The first proteomic analysis comparing microdissected tubular cells and serum in post-transplant diabetes and pre-transplant type 2 diabetes.

## Key findings

- PTDM patients show significant dysregulation of mitochondrial proteins and lipid metabolism pathways.
- Serum patterns of cholesterol metabolism are distinct in PTDM compared to T2DM and normoglycemic patients.
- Proteomic differences suggest potential for targeted therapies and early diagnostic markers in PTDM.

## Abstract

Diabetes mellitus (DM) is a major cause of end‐stage kidney disease (ESKD), with kidney transplantation being the preferred treatment. However, post‐transplant diabetes mellitus (PTDM) increases mortality and graft loss. While PTDM and Type 2 diabetes mellitus (T2DM) share risk factors, their mechanisms differ, particularly in diabetic nephropathy (DN). This study aimed to investigate the molecular differences in PTDM by mapping the proteomes of proximal tubuli and serum in normoglycemic (NG), pre‐transplant T2DM, and PTDM patients one year post‐transplantation. Experimental Design Proteomic analysis was performed on microdissected proximal tubular cells and serum samples from kidney transplant recipients categorized as NG, pre‐transplant T2DM, or PTDM at one year post‐transplantation. Mass spectrometry was used to identify differentially expressed proteins. Data analyses were performed using gene ontology databases and pathway analysis.

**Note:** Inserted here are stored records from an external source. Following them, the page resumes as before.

(** C5.  From [CLOSED] with [failure_count = 0] and a threshold of at least
    one, [failure_threshold] consecutive [record_failure()] calls end in
    [OPEN] and every shorter run of them is still [CLOSED]; and
    [failure_threshold - 1] of them followed by one [record_success()] end
    in [CLOSED] with [failure_count = 0]. *)
Theorem breaker_threshold :
  forall (cb : CircuitBreaker.t) (ts ts' : list Q),
    CircuitBreaker.state cb = CLOSED ->
    CircuitBreaker.failure_count cb = 0%Z ->
    (1 <= failure_threshold (CircuitBreaker.config cb))%Z ->
    Z.of_nat (List.length ts) = failure_threshold (CircuitBreaker.config cb) ->
    Z.of_nat (List.length ts')
    = (failure_threshold (CircuitBreaker.config cb) - 1)%Z ->
    CircuitBreaker.state
      (CircuitBreaker.run cb (map CircuitBreaker.RecordFailure ts)) = OPEN
    /\ (forall k : nat,
          (k < List.length ts)%nat ->
          CircuitBreaker.state
            (CircuitBreaker.run cb
               (map CircuitBreaker.RecordFailure (firstn k ts))) = CLOSED)
    /\ CircuitBreaker.state
         (CircuitBreaker.run cb
            (map CircuitBreaker.RecordFailure ts'
             ++ [CircuitBreaker.RecordSuccess])) = CLOSED
    /\ CircuitBreaker.failure_count
         (CircuitBreaker.run cb
            (map CircuitBreaker.RecordFailure ts'
             ++ [CircuitBreaker.RecordSuccess])) = 0%Z.
Proof.
  intros cb ts ts' Hs Hc Hth Hlen Hlen'.
  assert (Hearly : forall k : nat,
             (k < List.length ts)%nat ->
             let cbk := CircuitBreaker.run cb
                          (map CircuitBreaker.RecordFailure (firstn k ts)) in
             CircuitBreaker.state cbk = CLOSED
             /\ CircuitBreaker.failure_count cbk = Z.of_nat k
             /\ CircuitBreaker.config cbk = CircuitBreaker.config cb).
  { intros k Hk.
    assert (Hlk : List.length (firstn k ts) = k)
      by (rewrite length_firstn; lia).
    pose proof (failures_below (firstn k ts) cb Hs) as H.
    rewrite Hlk, Hc in H. cbv zeta in *.
    destruct H as (H1 & H2 & H3); [lia|].
    repeat split; [exact H1 | rewrite H2; lia | exact H3]. }
  split; [|split].
  - destruct (exists_last (l := ts)) as (front & now & Hts).
    { intro E. rewrite E in Hlen. cbn in Hlen. lia. }
    assert (Hfront : (List.length front < List.length ts)%nat).
    { rewrite Hts, length_app. cbn. lia. }
    destruct (Hearly (List.length front) Hfront) as (H1 & H2 & H3).
    assert (Hfn : firstn (List.length front) ts = front).
    { rewrite Hts. rewrite firstn_app, firstn_all, Nat.sub_diag. cbn.
      apply app_nil_r. }
    rewrite Hfn in H1, H2, H3.
    rewrite Hts, map_app, run_app. cbn [map CircuitBreaker.run
                                          CircuitBreaker.step fst].
    apply record_failure_reaches; [exact H1|].
    rewrite H3, H2. rewrite Hts, length_app in Hlen. cbn in Hlen. lia.
  - intros k Hk. apply (Hearly k Hk).
  - pose proof (failures_below ts' cb Hs) as H. rewrite Hc in H.
    cbv zeta in H. destruct H as (H1 & H2 & H3); [lia|].
    rewrite !run_app. cbn [CircuitBreaker.run CircuitBreaker.step fst].
    unfold CircuitBreaker.record_success. rewrite H1.
    split; cbn; [exact H1 | reflexivity].
Qed.

Lemma breaker_threshold_witness :
  CircuitBreaker.state
    (CircuitBreaker.run (CircuitBreaker.init default_config)
       (map CircuitBreaker.RecordFailure [1; 2; 3; 4; 5])) = OPEN
  /\ (forall k : nat,
        (k < List.length [1; 2; 3; 4; 5])%nat ->
        CircuitBreaker.state
          (CircuitBreaker.run (CircuitBreaker.init default_config)
             (map CircuitBreaker.RecordFailure
                (firstn k [1; 2; 3; 4; 5]))) = CLOSED)
  /\ CircuitBreaker.state
       (CircuitBreaker.run (CircuitBreaker.init default_config)
          (map CircuitBreaker.RecordFailure [1; 2; 3; 4]
           ++ [CircuitBreaker.RecordSuccess])) = CLOSED
  /\ CircuitBreaker.failure_count
       (CircuitBreaker.run (CircuitBreaker.init default_config)
          (map CircuitBreaker.RecordFailure [1; 2; 3; 4]
           ++ [CircuitBreaker.RecordSuccess])) = 0%Z.
Proof.
  apply (breaker_threshold (CircuitBreaker.init default_config)
           [1; 2; 3; 4; 5] [1; 2; 3; 4]).
  - reflexivity.
  - reflexivity.
  - cbn. lia.
  - reflexivity.
  - reflexivity.
Defined.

Proteomic analysis revealed key differences, including significant dysregulation of mitochondrial proteins and lipid metabolism pathways in PTDM patients compared to T2DM and NG groups. Additionally, we observed distinct serum patterns of cholesterol metabolism dysregulation in PTDM, highlighting a complex interplay between fatty acid metabolism, mitochondrial dysfunction and systemic lipid dysregulation that may drive renal injury in PTDM‐related DN.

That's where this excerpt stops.